I feel like part of the problem is that Remote Attestation providers get to have their cake and eat it too: they make a theme park, set up boundaries, and charge admission under the premise that it's safer to play in their walled garden than in a public park.
But if a bad actor slips through their gate and picks a few pockets or kidnaps a couple children, the operators get to say "not our problem, our services have no warranty -- read the EULA".
I feel like in the real world, if a park operator explicitly bills itself as "a safe place to play" it's their problem if someone goes on a crime spree on their property -- there is some duty to deliver on the advertised safety promise.
But somehow, in the software world people can control admission, control what you do and somehow have no liability if things still go off the rails. It's just a sucker's game.
Of course, I'd rather not see remote attestation happen, but maybe part of the reason it keeps creeping back is exactly because there is zero legal downside to making security promises that can't be kept, but incredible market advantages if they can sucker enough people to believe in the scheme.

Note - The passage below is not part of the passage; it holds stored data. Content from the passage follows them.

(** [redis_keys p] is [KEYS p*]; the prefix has no special character. *)
Class RedisLaws (R : Type) `{Redis R} := {
  get_law k r :
    match view r !! k with
    | None => does (redis_get k) r None (view r)
    | Some (RStr s) => does (redis_get k) r (Some s) (view r)
    | Some _ => ∃ r', redis_get k r = (Throw WRONGTYPE, r') ∧ view r' = view r
    end;
  set_law k s r : does (redis_set k s) r tt (<[k := RStr s]> (view r));
  mSet_law l r : does (redis_mSet l) r tt (foldl (λ v x, <[x.1 := RStr x.2]> v) (view r) l);
  del_law ks r : ks ≠ [] → does (redis_del ks) r tt (foldr delete (view r) ks);
  keys_law p r : ∃ l, does (redis_keys p) r l (view r) ∧
    ∀ k, k ∈ l ↔ is_Some (view r !! k) ∧ startsWith p k = true;
  sAdd_law k xs r : set_at (view r) k → xs ≠ [] →
    does (redis_sAdd k xs) r (Z.of_nat (size (list_to_set xs ∖ members (view r) k)))
      (put_set k (members (view r) k ∪ list_to_set xs) (view r));
  sRem_law k xs r : set_at (view r) k → xs ≠ [] →
    does (redis_sRem k xs) r tt (put_set k (members (view r) k ∖ list_to_set xs) (view r));
  sMembers_law k r : set_at (view r) k → ∃ l,
    does (redis_sMembers k) r l (view r) ∧ NoDup l ∧ ∀ x, x ∈ l ↔ x ∈ members (view r) k;
  sIsMember_law k x r : set_at (view r) k →
    does (redis_sIsMember k x) r (bool_decide (x ∈ members (view r) k)) (view r);
  sInter_law ks r : (∀ k, k ∈ ks → set_at (view r) k) → ks ≠ [] → ∃ l,
    does (redis_sInter ks) r l (view r) ∧ NoDup l ∧ ∀ x, x ∈ l ↔ ∀ k, k ∈ ks → x ∈ members (view r) k;
  hGetAll_law k r : ∀ fields, view r !! k = Some (RHash fields) → does (redis_hGetAll k) r fields (view r);
}.

(** ** Values, records and encryption *)

(** A value of a record; of an array or an object, its JSON and what [String] gives. *)
Inductive value :=
  | Undefined
  | Null
  | Str (s : jstring)
  | Num (n : Z)
  | Bool (b : bool)
  | Nested (text string : jstring).

#[export] Instance value_eq_dec : EqDecision value.
Proof. solve_decision. Defined.

Abbreviation record := (gmap jstring value).

(** [String(value)] *)
Definition toString (v : value) : jstring :=
  match v with
  | Undefined => js "undefined"
  | Null => js "null"
  | Str s | Nested _ s => s
  | Num n => Z_digits n
  | Bool b => if b then js "true" else js "false"
  end.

Never mind that you can't really put a dollar value on personal information to substantiate damages or even personal time spent dealing with the fallout from someone else's negligence, which is like one of the fundamental problems with our legal system.
(There's also the elephant in the room that one of the main industries clamoring for ever more "security" still continues to insist that widely-published numbers (ssn/acct/etc) are somehow secret.)